High temperatures are expected to primarily impact the Western Slope today, before moving east on Thursday, raising temperatures across the Front Range and Eastern Plains.

The heat is expected to increase on Friday, especially in the Western Slope, Interstate 25 corridor and Eastern Plains, with temperatures reaching 105 degrees in Sterling, 104 in Grand Junction and 103 in Lamar, according to data from the National Weather Service.

The heat wave could send temperatures 10 to 20 degrees above normal July levels in many areas, setting new records in many areas. But Bernard Meier, a meteorologist with the weather service’s Boulder office, said the most disruptive and dangerous effects are likely to come from multiple days of soaring, unrelenting daytime temperatures that could last into Monday.

“A prolonged period of days with temperatures above 38 degrees Celsius is quite rare,” he said.

The heat wave is the result of a ridge of high pressure that has already battered the West Coast and other western states. The heat dome has broken temperature records across the West, pushing temperatures to 128 degrees in Death Valley National Park, where local authorities said a motorcyclist died after a tour group was overcome by heat exhaustion. The heat has also been linked to at least four deaths in Oregon.

High pressure systems are common in Colorado during the summer, but the heat dome moving through the region and state is expected to be unusually strong and slow, Meier said.
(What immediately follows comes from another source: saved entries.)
(* ===== verification/ObservationSystem.v ===== *)
(** * The observation journal as a whole

    Admission, delivery, retention and privacy deletion over the same tables:
    the invariant every committed operation preserves, what an admission does,
    what a deletion leaves behind, and what a run of these operations does to
    delivery rows, attempt numbers and watermarks, with sweeps left out where
    they break it. *)
From stdpp Require Import base list numbers sets sorting strings relations.
From S2P Require Import Prelude.
From S2P Require Import RustText.
From S2P Require Import Bytes.
From S2P Require Import ObservationState.
From S2P Require Import HygieneReceipt.
From S2P Require Import ObservationEnvelope.
From S2P Require Import ObservationJournal.
From S2P Require Import ObservationDelivery.
From S2P Require Import ObservationAppend.
From S2P Require Import ObservationRetention.

#[local] Open Scope Z_scope.
#[local] Open Scope rust_scope.

(** ** The invariant *)

(** A journal row and the delivery row written with it. *)
Record paired (j : JournalRow) (d : DeliveryRow) : Prop := {
  pr_key : d_idempotency_key d = j_idempotency_key j;
  pr_observation : d_observation_id d = j_observation_id j;
  pr_provider : d_provider_id d = j_provider_id j;
  pr_registration : d_registration_revision d = j_registration_revision j;
  pr_sequence : d_source_sequence d = j_source_sequence j;
  pr_scope : d_exact_scope_sha256 d = j_exact_scope_sha256 j;
  pr_weight : 1 <= d_queue_bytes d;
}.
(* ===== verification/EditRecords.v ===== *)
(** * Source edits: outcomes and durable records

    [tracedecay-source-edit/src]: the outcomes of [outcome.rs], the control of
    [control.rs], the journal, the receipts and the rollback records of
    [journal.rs], and the constructors of [records.rs].

    A record is durable as the JSON of it; [DurableCodec] is [serde_json] on
    these types, with what a file holds left abstract but for its length. *)
From stdpp Require Import base numbers strings list countable.
From S2P Require Import Prelude RustText Bytes PolicyRouting EditContract.

#[local] Open Scope Z_scope.
#[local] Open Scope rust_scope.

Definition JOURNAL_VERSION : Z := 1.
Definition MAX_DURABLE_RECORD_BYTES : Z := 4 * 1024 * 1024.
Definition SOURCE_EDIT_STATE_DIGEST_DOMAIN_V1 : rstr := str "tracedecay.source-edit-state.v1".
Definition SOURCE_EDIT_RECOVERY_DIGEST_DOMAIN_V1 : rstr := str "tracedecay.source-edit-recovery.v1".

(** ** Errors

    The [TraceDecayError]s of this component; [ContractError] and [DomainError]
    are the configuration errors that [application_contract_error] and
    [domain_error] format. *)
Inductive EditError : Type :=
  | Config (message : rstr)
  | ConfigAt (message path : rstr)
  | ContractError (e : ApplicationContractError)
  | DigestError (e : DomainError)
  | IoError (operation : rstr)
  | LockDeadline
  | NotFound (message : rstr)
  | RouteError (code detail : rstr)
  | ExpectedStateMismatch (detail : rstr)
  | IdempotencyConflict (detail : rstr).

Definition config_error (message : string) : EditError := Config (str message).

Definition edit (A : Type) : Type := result A EditError.

(** [.map_err(application_contract_error)] and [.map_err(domain_error)]. *)
Definition application_contract {A} (r : contract A) : edit A :=
  match r with Ok a => Ok a | Err e => Err (ContractError e) end.
Definition domain {A} (r : result A DomainError) : edit A :=
  match r with Ok a => Ok a | Err e => Err (DigestError e) end.

(** ** control.rs *)

(** A control with the answers its cancellation signal and the clock give at
    each stage; a run passes a stage at most once. *)
Record SourceEditEffectControlV1 : Type := {
  k_deadline : Z;
  k_cancelled_at : CancellationStage → option Z;
  k_observed_at : CancellationStage → Z;
}.

Record SourceEditControlStopV1 : Type := {
  stop_termination : EffectTermination;
  stop_observation : CancellationObservation;
}.

Definition checkpoint (self : SourceEditEffectControlV1) (stage : CancellationStage) :
    option SourceEditControlStopV1 :=
  let observed_at := k_observed_at self stage in
  let deadline_elapsed := deadline_is_elapsed_at (k_deadline self) observed_at in
  let stop termination := Some {|
    stop_termination := termination;
    stop_observation := {| o_stage := stage; o_observed_at := observed_at |};
  |} in
  match k_cancelled_at self stage, deadline_elapsed with
  | Some requested_at, true => if k_deadline self <? requested_at then stop TimedOut else stop Cancelled
  | Some _, false => stop Cancelled
  | None, true => stop TimedOut
  | None, false => None
  end.

(** ** plan.rs: the plan of one file *)
Record PlannedSourceEditFile : Type := {
  relative_path : rstr;
  expected : option rstr;
  intended : option rstr;
}.

#[export] Instance planned_eq_dec : EqDecision PlannedSourceEditFile.
Proof. solve_decision. Defined.

(** ** outcome.rs *)

(** The results of the edit primitives, with the fields the transaction reads;
    what they only show to the caller (matched text, diffs, sites) is left out. *)
Record EditResult : Type := { e_success : bool; e_file_path : rstr; e_message : rstr }.
Record MultiEditResult : Type := {
  m_success : bool; m_file_path : rstr; m_applied_count : Z; m_message : rstr }.
Record InsertResult : Type := {
  i_success : bool; i_file_path : rstr; i_anchor_line : Z; i_before : bool; i_message : rstr }.
Record AstGrepResult : Type := { g_success : bool; g_file_path : rstr; g_message : rstr }.
Record MoveResult : Type := {
  v_success : bool; v_source_file : rstr; v_dest_file : rstr;
  v_applied_imports : list rstr; v_impact : list rstr; v_message : rstr }.
Record RenameResult : Type := {
  n_success : bool; n_preview_digest : option rstr; n_files : list (rstr * Z);
  n_hazards : list rstr; n_message : rstr }.

Record SourceEditDurableOutcomeV1 : Type := {
  d_operation : rstr;
  d_success : bool;
  d_files : list rstr;
  d_change_count : option Z;
  d_line : option Z;
  d_before : option bool;
  d_import_count : option Z;
  d_finding_count : option Z;
  d_failed : bool;
  d_cancelled : bool;
  d_timed_out : bool;
  d_effect_unknown : bool;
  d_reconciled : bool;
}.

Inductive SourceEditOutcome : Type :=
  | OEdit (r : EditResult)
  | OMultiEdit (r : MultiEditResult)
  | OInsert (r : InsertResult)
  | OAstGrep (r : AstGrepResult)
  | OMove (r : MoveResult)
  | ORename (r : RenameResult)
  | OFailed (message : rstr)
  | OCancelled (message : rstr)
  | OTimedOut (message : rstr)
  | OEffectUnknown (message : rstr)
  | OReconciled (success : bool) (message : rstr)
  | ODurableMetadata (r : SourceEditDurableOutcomeV1).

Definition outcome_success (self : SourceEditOutcome) : bool :=
  match self with
  | OEdit r => e_success r
  | OMultiEdit r => m_success r
  | OInsert r => i_success r
  | OAstGrep r => g_success r
  | OMove r => v_success r
  | ORename r => n_success r
  | OFailed _ | OCancelled _ | OTimedOut _ | OEffectUnknown _ => false
  | OReconciled success _ => success
  | ODurableMetadata r => d_success r
  end.

Definition candidate_files (self : SourceEditOutcome) : list rstr :=
  match self with
  | OEdit r => [e_file_path r]
  | OMultiEdit r => [m_file_path r]
  | OInsert r => [i_file_path r]
  | OAstGrep r => [g_file_path r]
  | OMove r => [v_source_file r; v_dest_file r]
  | ORename r => (n_files r).*1
  | OFailed _ | OCancelled _ | OTimedOut _ | OEffectUnknown _ | OReconciled _ _ => []
  | ODurableMetadata r => d_files r
  end.

Definition bind_preview_digest (self : SourceEditOutcome) (digest : rstr) : SourceEditOutcome :=
  match self with
  | ORename r => ORename {| n_success := n_success r; n_preview_digest := Some digest;
                            n_files := n_files r; n_hazards := n_hazards r; n_message := n_message r |}
  | _ => self
  end.

Definition from_live (operation : rstr) (outcome : SourceEditOutcome) : SourceEditDurableOutcomeV1 :=
  let '(change_count, line, before, import_count, finding_count) :=
    match outcome with
    | OMultiEdit r => (Some (m_applied_count r), None, None, None, None)
    | OInsert r => (None, Some (i_anchor_line r), Some (i_before r), None, None)
    | OMove r => (None, None, None, Some (zlen (v_applied_imports r)), Some (zlen (v_impact r)))
    | ORename r => (Some (foldr Z.add 0 ((n_files r).*2)), None, None, None, Some (zlen (n_hazards r)))
    | _ => (None, None, None, None, None)
    end in
  {| d_operation := operation; d_success := outcome_success outcome; d_files := candidate_files outcome;
     d_change_count := change_count; d_line := line; d_before := before;
     d_import_count := import_count; d_finding_count := finding_count;
     d_failed := match outcome with OFailed _ => true | _ => false end;
     d_cancelled := match outcome with OCancelled _ => true | _ => false end;
     d_timed_out := match outcome with OTimedOut _ => true | _ => false end;
     d_effect_unknown := match outcome with OEffectUnknown _ => true | _ => false end;
     d_reconciled := match outcome with OReconciled _ _ => true | _ => false end |}.

(** [value]: the outcome's JSON with [durable_metadata_only] and a message. *)
Record DurablePayload : Type := { y_outcome : SourceEditDurableOutcomeV1; y_message : rstr }.

Definition durable_value (self : SourceEditDurableOutcomeV1) : DurablePayload := {|
  y_outcome := self;
  y_message :=
    if d_failed self then str "source edit failed before the effect"
    else if d_cancelled self then str "source edit was cancelled"
    else if d_timed_out self then str "source edit timed out"
    else if d_effect_unknown self then str "source edit effect is unknown and requires reconciliation"
    else if d_reconciled self then str "source edit reconciliation completed"
    else str "source edit completed; detailed edit output was not retained";
|}.

(** The state that [run_edit_verifications] reports, and its priority. *)
Inductive SourceEditVerificationStateV1 : Type := Clean | Errors | Unavailable | VerificationFailed | VerificationCancelled.

Record SourceEditDiagnosticV1 : Type := { dg_line : Z; dg_code : rstr; dg_message : rstr }.

Record SourceEditVerificationV1 : Type := {
  vr_state : SourceEditVerificationStateV1;
  vr_verdict : rstr;
  vr_error_count : Z;
  vr_warning_count : Z;
  vr_first_errors : list SourceEditDiagnosticV1;
  vr_message : option rstr;
}.

(** ** journal.rs: the durable records *)
Inductive SourceEditJournalStateV1 : Type :=
  | Prepared
  | Applied (outcome : SourceEditDurableOutcomeV1) (committed_state : rstr) (ended_at : Z)
      (control_observation : option CancellationObservation)
      (verification_state : option SourceEditVerificationStateV1).

Record SourceEditDurableRequestV1 : Type := {
  r_operation : rstr;
  r_request_id : rstr;
  r_actor : rstr;
  r_scope : ResolvedScope;
  r_authority : AuthorityReceipt;
  r_authority_proof : SourceEditEffectProofV1;
  r_idempotency_key : rstr;
  r_deadline : Z;
  r_started_at : Z;
  r_dry_run : bool;
  r_verification_requested : bool;
}.

Record SourceEditJournalV1 : Type := {
  j_version : Z;
  j_effect_id : rstr;
  j_input_digest : rstr;
  j_expected_state : rstr;
  j_predicted_state : option rstr;
  j_candidate_files : list rstr;
  j_recovery_files : list PlannedSourceEditFile;
  j_recovery_digest : option rstr;
  j_request : SourceEditDurableRequestV1;
  j_state : SourceEditJournalStateV1;
}.

(** [journal.state = state]. *)
Definition with_state (j : SourceEditJournalV1) (state : SourceEditJournalStateV1) : SourceEditJournalV1 := {|
  j_version := j_version j; j_effect_id := j_effect_id j; j_input_digest := j_input_digest j;
  j_expected_state := j_expected_state j; j_predicted_state := j_predicted_state j;
  j_candidate_files := j_candidate_files j; j_recovery_files := j_recovery_files j;
  j_recovery_digest := j_recovery_digest j; j_request := j_request j; j_state := state |}.

Record SourceEditRollbackRecordV1 : Type := {
  b_version : Z;
  b_effect_id : rstr;
  b_input_digest : rstr;
  b_idempotency_key : rstr;
  b_operation : rstr;
  b_actor : rstr;
  b_scope : ResolvedScope;
  b_expected_state : rstr;
  b_committed_state : rstr;
  b_recovery_files : list PlannedSourceEditFile;
  b_recovery_digest : rstr;
  b_record_digest : rstr;
}.

#[export] Instance rollback_record_eq_dec : EqDecision SourceEditRollbackRecordV1.
Proof. solve_decision. Defined.

Record SourceEditDurableResultV1 : Type := {
  u_version : Z;
  u_input_digest : rstr;
  u_authority_proof : SourceEditEffectProofV1;
  u_dry_run : bool;
  u_predicted_state : option rstr;
  u_outcome : SourceEditDurableOutcomeV1;
  u_effect : EffectResult DurablePayload;
}.

(** [JOURNAL_VERSION]-ed files under the store root, by what they hold.  The
    name is the hexadecimal part of the digest of the key. *)
Inductive RecordPath : Type :=
  | ActivePath
  | ReceiptPath (name : rstr)
  | ReconciliationReceiptPath (name : rstr)
  | RollbackRecordPath (name : rstr).

#[export] Instance record_path_eq_dec : EqDecision RecordPath.
Proof. solve_decision. Defined.
#[export] Instance record_path_countable : Countable RecordPath.
Proof.
  refine (inj_countable'
    (λ p, match p with
          | ActivePath => (0%nat, []) | ReceiptPath n => (1%nat, n)
          | ReconciliationReceiptPath n => (2%nat, n) | RollbackRecordPath n => (3%nat, n)
          end)
    (λ x, match x with
          | (0%nat, _) => ActivePath | (1%nat, n) => ReceiptPath n
          | (2%nat, n) => ReconciliationReceiptPath n | (_, n) => RollbackRecordPath n
          end) _).
  by intros [].
Defined.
One factor that could push temperatures higher in some areas is the lack of recent rainfall. Dry soil warms up faster, Meier said, further pushing up air temperatures.

Scientists say human-caused climate change is likely to make heat waves more frequent, more intense, longer lasting and slower.

Meier said the weather service is working with emergency responders and first responders. Heat is more dangerous for vulnerable groups — especially children, the elderly or those with medical conditions — who should take extra precautions.

According to Meier, the best way for Colorado residents to protect themselves from the heat is to stay indoors and avoid the heat if possible.

“If you’re normally working outside eight hours a day, take some precautions,” he said. “Drink a little more water, take more breaks in the shade. Just don’t be so rough with it.”